The dying mall in downtown San Francisco has lost its fifth store in a month after Madewell announced it would flee the ailing mall.
The clothing and accessories store said on its website that it would close its store on Monday.
Madewell follows its sister brand J. Crew as well as Adidas, Lucky Brand and Aldo, all of which have closed or plan to do so in the coming days.
The mall — now 75 percent empty — has lost a staggering $1 billion in value since 2016 as the beleaguered city struggles with rampant homelessness and rising crime. Comparable shopping centers typically operate at 93% capacity.
Nordstrom was the mall's anchor tenant, occupying 312,000 feet of multistory space in the mall. The August 2023 closure sent shockwaves through the large, upscale shopping center previously owned by Westfield.
The mall still has a large Bloomingdales – but all eyes are now on this retail giant to see if it closes up shop too.
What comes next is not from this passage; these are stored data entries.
(* ===== verification/Dicts.v ===== *)
(** * Dicts and enums

    What the multi-branch components need of Python's insertion-ordered dicts beyond [PyVal]: deletion,
    the values and what item assignment and deletion do to the number of values a test picks, and enums
    read back from their values. *)

From stdpp Require Import base list strings pretty sets gmap.
From Stdlib Require Import ZArith Lia.
From S2P Require Import Prelude PyFloat PyVal.

Section dicts.
Context {V : Type}.
Implicit Types (d : list (string * V)) (k : string) (v : V).

(** [d.pop(k, None)], and [del d[k]] of a key that is there. *)
Fixpoint ddel k d : list (string * V) :=
  match d with
  | [] => []
  | (k', v) :: d' => if bool_decide (k = k') then d' else (k', v) :: ddel k d'
  end.

(** [list(d.values())] *)
Definition dvals d : list V := d.*2.

Lemma dvals_cons k v d : dvals ((k, v) :: d) = v :: dvals d.
Proof. done. Qed.

Lemma elem_dget k v d : NoDup d.*1 → (k, v) ∈ d → dget k d = Some v.
Proof.
  induction d as [|[k' v'] d IH]; simpl; [intros _ []%not_elem_of_nil|].
  rewrite NoDup_cons. intros [Hn Hnd] [[= -> ->]|H]%elem_of_cons; [by rewrite bool_decide_eq_true_2|].
  case_bool_decide as Hk; [|auto]. subst. exfalso. apply Hn. apply list_elem_of_fmap. by exists (k', v).
Qed.

Lemma dget_val k v d : dget k d = Some v → v ∈ dvals d.
Proof. intros H%dget_elem. apply list_elem_of_fmap. by exists (k, v). Qed.

Lemma dget_is_Some k d : is_Some (dget k d) ↔ k ∈ d.*1.
Proof. rewrite <- not_eq_None_Some, dget_None. split; [apply dec_stable|auto]. Qed.

Lemma dset_keys_in k v d : k ∈ d.*1 → (dset k v d).*1 = d.*1.
Proof.
  induction d as [|[k' v'] d IH]; simpl; [intros []%not_elem_of_nil|].
  case_bool_decide; [done|]. intros [?|?]%elem_of_cons; [done|]. simpl. f_equal. auto.
Qed.

Lemma dset_notin k v d : k ∉ d.*1 → dset k v d = d ++ [(k, v)].
Proof.
  induction d as [|[k' v'] d IH]; simpl; [done|]. rewrite not_elem_of_cons. intros [Hne Hn].
  rewrite bool_decide_eq_false_2 by done. f_equal. auto.
Qed.

Lemma NoDup_dset k v d : NoDup d.*1 → NoDup (dset k v d).*1.
Proof.
  intros Hnd. destruct (decide (k ∈ d.*1)) as [H|H]; [by rewrite dset_keys_in|].
  rewrite dset_notin, fmap_app by done. apply NoDup_app. split; [done|]. split; [|apply NoDup_singleton].
  intros x Hx ->%list_elem_of_singleton. done.
Qed.

Lemma dset_elem k v k' v' d : (k', v') ∈ dset k v d → (k' = k ∧ v' = v) ∨ (k', v') ∈ d.
Proof.
  induction d as [|[k2 v2] d IH]; simpl; [intros [[= -> ->]|[]%not_elem_of_nil]%elem_of_cons; auto|].
  case_bool_decide as E; subst; (intros [[= -> ->]|H]%elem_of_cons; [auto using list_elem_of_here|]).
  - right. by right.
  - destruct (IH H) as [?|?]; auto. right. by right.
Qed.

Lemma dset_get_elem k v k' v' d : (k', v') ∈ d → k' ≠ k → (k', v') ∈ dset k v d.
Proof.
  induction d as [|[k2 v2] d IH]; simpl; [intros []%not_elem_of_nil|].
  intros [[= -> ->]|H]%elem_of_cons Hne; case_bool_decide as E; subst; try done; [left|by right|right; auto].
Qed.

Lemma ddel_notin k d : k ∉ d.*1 → ddel k d = d.
Proof.
  induction d as [|[k' v'] d IH]; simpl; [done|]. rewrite not_elem_of_cons. intros [Hne Hn].
  rewrite bool_decide_eq_false_2 by done. f_equal. auto.
Qed.

Lemma ddel_sublist k d : sublist (ddel k d) d.
Proof. induction d as [|[k' v'] d IH]; simpl; [done|]. case_bool_decide; [by constructor|by constructor]. Qed.

Lemma elem_of_ddel_keys k k' d : k' ∈ (ddel k d).*1 → k' ∈ d.*1.
Proof.
  induction d as [|[k2 v2] d IH]; simpl; [done|]. case_bool_decide as E; simpl; set_solver.
Qed.

Lemma NoDup_ddel k d : NoDup d.*1 → NoDup (ddel k d).*1.
Proof.
  induction d as [|[k2 v2] d IH]; simpl; [done|]. rewrite NoDup_cons. intros [Hn Hnd].
  case_bool_decide as E; [done|]. simpl. apply NoDup_cons. split; [|auto]. by intros ?%elem_of_ddel_keys.
Qed.

Lemma dget_ddel_ne k k' d : k ≠ k' → dget k (ddel k' d) = dget k d.
Proof.
  intros Hne. induction d as [|[k2 v2] d IH]; simpl; [done|].
  case_bool_decide; subst; [by rewrite bool_decide_eq_false_2|]. simpl. by rewrite IH.
Qed.

Lemma dget_ddel_eq k d : NoDup d.*1 → dget k (ddel k d) = None.
Proof.
  induction d as [|[k2 v2] d IH]; simpl; [done|]. rewrite NoDup_cons. intros [Hn Hnd].
  case_bool_decide; subst; [by apply dget_None|]. simpl. rewrite bool_decide_eq_false_2 by done. auto.
Qed.

Lemma elem_of_ddel k k' v' d : (k', v') ∈ ddel k d → (k', v') ∈ d.
Proof. intros H. eapply elem_of_submseteq; [done|]. apply sublist_submseteq, ddel_sublist. Qed.

Lemma ddel_elem k k' v' d : (k', v') ∈ d → k' ≠ k → (k', v') ∈ ddel k d.
Proof.
  intros H Hne. induction d as [|[k2 v2] d IH]; simpl; [by apply not_elem_of_nil in H|].
  apply elem_of_cons in H as [[= -> ->]|H]; [by rewrite bool_decide_eq_false_2; [left|]|].
  case_bool_decide; [done|]. right. auto.
Qed.

(** [dict(pairs)] of pairs with distinct keys *)
Lemma dmerge_app (a b : list (string * V)) : NoDup (a ++ b).*1 → dmerge a b = a ++ b.
Proof.
  unfold dmerge. revert a. induction b as [|[k v] b IH]; intros a Hnd; simpl; [by rewrite app_nil_r|].
  rewrite fmap_app, NoDup_app in Hnd. destruct Hnd as (Ha & Hd & Hb).
  assert (k ∉ a.*1) as Hk by (intros H; apply (Hd k H); left).
  rewrite dset_notin by done. rewrite IH; [by rewrite <- app_assoc|].
  rewrite <- app_assoc, fmap_app. apply NoDup_app. split_and!; auto.
Qed.
Lemma dmerge_nil (b : list (string * V)) : NoDup b.*1 → dmerge [] b = b.
Proof. apply (dmerge_app []). Qed.

Lemma elem_of_dmerge_keys k (a b : list (string * V)) : k ∈ (dmerge a b).*1 ↔ k ∈ a.*1 ∨ k ∈ b.*1.
Proof.
  unfold dmerge. revert a. induction b as [|[k' v] b IH]; intros a; simpl; [set_solver|].
  rewrite IH, elem_of_dset_keys. set_solver.
Qed.
Lemma elem_of_dmerge kv (a b : list (string * V)) : kv ∈ dmerge a b → kv ∈ a ∨ kv ∈ b.
Proof.
  unfold dmerge. revert a. induction b as [|[k' v] b IH]; intros a; simpl; [by left|].
  intros [H|H]%IH; [|right; by right]. destruct kv. apply dset_elem in H as [[-> ->]|H]; [right; left|by left].
Qed.

(** *** Counting the values a test picks *)

(** [sum(1 for v in vs if p(v))] *)
Definition count (p : V → bool) (vs : list V) : Z := Z.of_nat (length (filter (λ v, p v = true) vs)).

Lemma count_nil p : count p [] = 0%Z.
Proof. done. Qed.
Lemma count_cons p v vs : count p (v :: vs) = (Z.b2z (p v) + count p vs)%Z.
Proof.
  unfold count. destruct (p v) eqn:E.
  - rewrite filter_cons_True by done. simpl. lia.
  - rewrite filter_cons_False by (by rewrite E). simpl. lia.
Qed.
Lemma count_app p vs ws : count p (vs ++ ws) = (count p vs + count p ws)%Z.
Proof. unfold count. rewrite filter_app, length_app. lia. Qed.
Lemma count_nonneg p vs : (0 ≤ count p vs)%Z.
Proof. unfold count. lia. Qed.
Lemma count_pos p vs v : v ∈ vs → p v = true → (0 < count p vs)%Z.
Proof.
  induction vs as [|w vs IH]; [intros []%not_elem_of_nil|]. intros [->|H]%elem_of_cons Hp; rewrite count_cons.
  - rewrite Hp. pose proof (count_nonneg p vs). simpl. lia.
  - specialize (IH H Hp). destruct (p w); simpl; lia.
Qed.
Lemma count_ext p q vs : (∀ v, v ∈ vs → p v = q v) → count p vs = count q vs.
Proof.
  induction vs as [|v vs IH]; [done|]. intros H. rewrite !count_cons, H, IH by set_solver. done.
Qed.
Lemma count_le p q vs : (∀ v, v ∈ vs → p v = true → q v = true) → (count p vs ≤ count q vs)%Z.
Proof.
  induction vs as [|v vs IH]; [done|]. intros H. rewrite !count_cons.
  assert (count p vs ≤ count q vs)%Z by (apply IH; intros; apply H; set_solver).
  specialize (H v (list_elem_of_here _ _)). destruct (p v), (q v); simpl; naive_solver lia.
Qed.
Lemma count_length p vs : (count p vs ≤ Z.of_nat (length vs))%Z.
Proof. induction vs as [|v vs IH]; [done|]. rewrite count_cons, length_cons. destruct (p v); simpl; lia. Qed.

Lemma count_dset_new p k v d : k ∉ d.*1 → count p (dvals (dset k v d)) = (count p (dvals d) + Z.b2z (p v))%Z.
Proof.
  intros H. rewrite dset_notin by done. unfold dvals. rewrite fmap_app, count_app. simpl.
  rewrite count_cons, count_nil. lia.
Qed.

Lemma count_dset_upd p k v v0 d :
  dget k d = Some v0 → count p (dvals (dset k v d)) = (count p (dvals d) - Z.b2z (p v0) + Z.b2z (p v))%Z.
Proof.
  induction d as [|[k' v'] d IH]; cbn [dget dset ddel]; [done|]. case_bool_decide as E; rewrite !dvals_cons, !count_cons.
  - intros [= ->]. lia.
  - intros H. rewrite IH by done. lia.
Qed.

Lemma count_ddel p k v0 d :
  dget k d = Some v0 → count p (dvals (ddel k d)) = (count p (dvals d) - Z.b2z (p v0))%Z.
Proof.
  induction d as [|[k' v'] d IH]; cbn [dget dset ddel]; [done|]. case_bool_decide as E; rewrite !dvals_cons, !count_cons.
  - intros [= ->]. lia.
  - intros H. rewrite IH by done. lia.
Qed.
End dicts.

(** [sum(d.values())] of ints. *)
Definition zsum (l : list Z) : Z := foldr Z.add 0%Z l.

Lemma zsum_cons n l : zsum (n :: l) = (n + zsum l)%Z.
Proof. done. Qed.
Lemma zsum_app l l' : zsum (l ++ l') = (zsum l + zsum l')%Z.
Proof. induction l as [|x l IH]; [done|]. simpl app. rewrite !zsum_cons. lia. Qed.
Lemma zsum_nonneg l : Forall (λ n, 0 ≤ n)%Z l → (0 ≤ zsum l)%Z.
Proof. induction 1 as [|n l Hn Hl IH]; [done|]. rewrite zsum_cons. lia. Qed.
Lemma zsum_dset_upd k v v0 (d : list (string * Z)) :
  dget k d = Some v0 → zsum (dvals (dset k v d)) = (zsum (dvals d) - v0 + v)%Z.
Proof.
  induction d as [|[k' v'] d IH]; cbn [dget dset ddel]; [done|]. case_bool_decide as E; rewrite !dvals_cons, !zsum_cons.
  - intros [= ->]. lia.
  - intros H. rewrite IH by done. lia.
Qed.
Lemma zsum_dset_new k v (d : list (string * Z)) :
  k ∉ d.*1 → zsum (dvals (dset k v d)) = (zsum (dvals d) + v)%Z.
Proof. intros H. rewrite dset_notin by done. unfold dvals. rewrite fmap_app, zsum_app. unfold zsum. simpl. lia. Qed.
Lemma zsum_ddel k v0 (d : list (string * Z)) :
  dget k d = Some v0 → zsum (dvals (ddel k d)) = (zsum (dvals d) - v0)%Z.
Proof.
  induction d as [|[k' v'] d IH]; cbn [dget dset ddel]; [done|]. case_bool_decide as E; rewrite !dvals_cons, !zsum_cons.
  - intros [= ->]. lia.
  - intros H. rewrite IH by done. lia.
Qed.

(** *** Sums of a weight over the values *)

Section weights.
Context {V : Type}.
Implicit Types (f g : V → Z) (d : list (string * V)).

Definition wsum f d : Z := zsum (f <$> dvals d).

Lemma wsum_cons f k v d : wsum f ((k, v) :: d) = (f v + wsum f d)%Z.
Proof. done. Qed.
Lemma wsum_dset_new f k v d : dget k d = None → wsum f (dset k v d) = (wsum f d + f v)%Z.
Proof.
  induction d as [|[k' v'] d IH]; cbn [dget dset]; [intros _; rewrite wsum_cons; unfold wsum; simpl; lia|].
  case_bool_decide as E; [done|]. rewrite !wsum_cons. intros H%IH. lia.
Qed.
Lemma wsum_dset_upd f k v v0 d : dget k d = Some v0 → wsum f (dset k v d) = (wsum f d - f v0 + f v)%Z.
Proof.
  induction d as [|[k' v'] d IH]; cbn [dget dset]; [done|]. case_bool_decide as E; rewrite !wsum_cons; [intros [= ->]; lia|].
  intros H%IH. lia.
Qed.
Lemma wsum_ddel f k v0 d : dget k d = Some v0 → wsum f (ddel k d) = (wsum f d - f v0)%Z.
Proof.
  induction d as [|[k' v'] d IH]; cbn [dget ddel]; [done|]. case_bool_decide as E; rewrite !wsum_cons; [intros [= ->]; lia|].
  intros H%IH. lia.
Qed.
Lemma wsum_nonneg f d : (∀ v, 0 ≤ f v)%Z → (0 ≤ wsum f d)%Z.
Proof. intros H. induction d as [|[k v] d IH]; [done|]. rewrite wsum_cons. specialize (H v). lia. Qed.
Lemma wsum_ge f k v d : (∀ v, 0 ≤ f v)%Z → dget k d = Some v → (f v ≤ wsum f d)%Z.
Proof.
  intros H. induction d as [|[k' v'] d IH]; cbn [dget]; [done|]. rewrite wsum_cons. case_bool_decide as E.
  - intros [= ->]. pose proof (wsum_nonneg f d H). lia.
  - intros Hk%IH. specialize (H v'). lia.
Qed.
End weights.

(** *** Values that satisfy a predicate *)

Section vals.
Context {V : Type} (P : V → Prop).
Implicit Types d : list (string * V).

Lemma Forall_dset k v d : P v → Forall P (dvals d) → Forall P (dvals (dset k v d)).
Proof.
  intros Hv H. induction d as [|[k' v'] d IH]; simpl; [by constructor|].
  apply Forall_cons in H as [H1 H2]. case_bool_decide; constructor; auto.
Qed.
Lemma Forall_ddel k d : Forall P (dvals d) → Forall P (dvals (ddel k d)).
Proof.
  intros H. induction d as [|[k' v'] d IH]; simpl; [done|].
  apply Forall_cons in H as [H1 H2]. case_bool_decide; [done|]. constructor; auto.
Qed.
End vals.

(** ** Enums by value: [E(s)] *)

Section enums.
Context {E : Type} (all : list E) (value : E → string).

Definition enum_of (s : string) : res E :=
  match filter (λ e, value e = s) all with
  | e :: _ => Ok e
  | [] => Raise (ValueError (repr_str s +:+ " is not a valid member"))
  end.

Lemma enum_of_value e : e ∈ all → (∀ e1 e2, value e1 = value e2 → e1 = e2) → enum_of (value e) = Ok e.
Proof.
  intros Hin Hinj. unfold enum_of. destruct (filter _ all) as [|e' l] eqn:Hf.
  - exfalso. assert (e ∈ filter (λ e0, value e0 = value e) all) as H by (by apply list_elem_of_filter).
    rewrite Hf in H. by apply not_elem_of_nil in H.
  - f_equal. apply Hinj. assert (e' ∈ filter (λ e0, value e0 = value e) all) as H by (rewrite Hf; left).
    by apply list_elem_of_filter in H as [? _].
Qed.
End enums.

(** ** Sublists and invariants of runs *)

Lemma Forall_sublist {A} (P : A → Prop) l l' : sublist l' l → Forall P l → Forall P l'.
Proof. intros Hs. induction Hs; inversion 1; subst; auto. Qed.


Lemma dget_dset k k' {V} (v : V) d : dget k (dset k' v d) = if bool_decide (k = k') then Some v else dget k d.
Proof. case_bool_decide; [subst; apply dget_dset_eq|by apply dget_dset_ne]. Qed.
Lemma dget_ddel k k' {V} (d : list (string * V)) : NoDup d.*1 →
  dget k (ddel k' d) = if bool_decide (k = k') then None else dget k d.
Proof. intros H. case_bool_decide; [subst; by apply dget_ddel_eq|by apply dget_ddel_ne]. Qed.

Lemma rtc_preserves {A} (R : relation A) (P : A → Prop) x y :
  (∀ a b, P a → R a b → P b) → P x → rtc R x y → P y.
Proof. intros Hstep Hx Hr. induction Hr; eauto. Qed.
The clothing and accessories store said on its website that it would close the mall location shown here on Monday
Shoppers leave the Westfield San Francisco Center on April 13, 2022 in San Francisco, California
Since then, retail stores have quickly exited the distressed mall, with businesses citing weak sales, declining foot traffic and downtown San Francisco's notoriously high rates of crime and drug use.
The shopping center is located in the crisis area of Union Square in the center of downtown, where businesses and tourists have been fleeing since the pandemic. San Francisco's tech-based economy means many locals continue to work from home – and the downtown area is now overrun with homeless people, drug addicts and related crime.
Pictures and videos taken at the once-bustling mall show it completely empty, with shuttered stores and little to no customers.
Its owners Westfield and partner Brookfield Properties lost control of the 5 million-square-foot retail and office complex to lenders last June and defaulted on a $558 million loan.
“For more than 20 years, Westfield has proudly and successfully operated the San Francisco Center, during which time it has invested significantly in the vitality of the property,” the company said at the time.
“Given the difficult operating conditions in downtown San Francisco, which have resulted in declines in sales, occupancy and foot traffic, we have made the difficult decision to begin the process of transferring management of the mall to our lender for appointment. “The insolvency administrator will take over the future management of the property.'
Gregg Williams of Trident Pacific, an Orange County real estate firm, was appointed receiver with the authority to collect rent and sell or liquidate the property.
Westfield and Brookfield, which stopped making mortgage payments last year, is now worth just $290 million, down 75 percent from seven years ago
According to Real Deal, the property's lenders have since advised the bankruptcy trustee to sell the mall to pay off the debt.
It opened with Nordstrom in 1988 and doubled in size in 2006 with a large, glitzy expansion that included Bloomingdale's as an anchor.
The mall collapse is part of a larger disaster affecting retailers across the city.
Nearly 100 retailers in downtown San Francisco have closed since the start of the pandemic, a decline of more than 50 percent.
Among the high-profile closures is accounting firm KPMG, which will move out of its namesake $400 million building.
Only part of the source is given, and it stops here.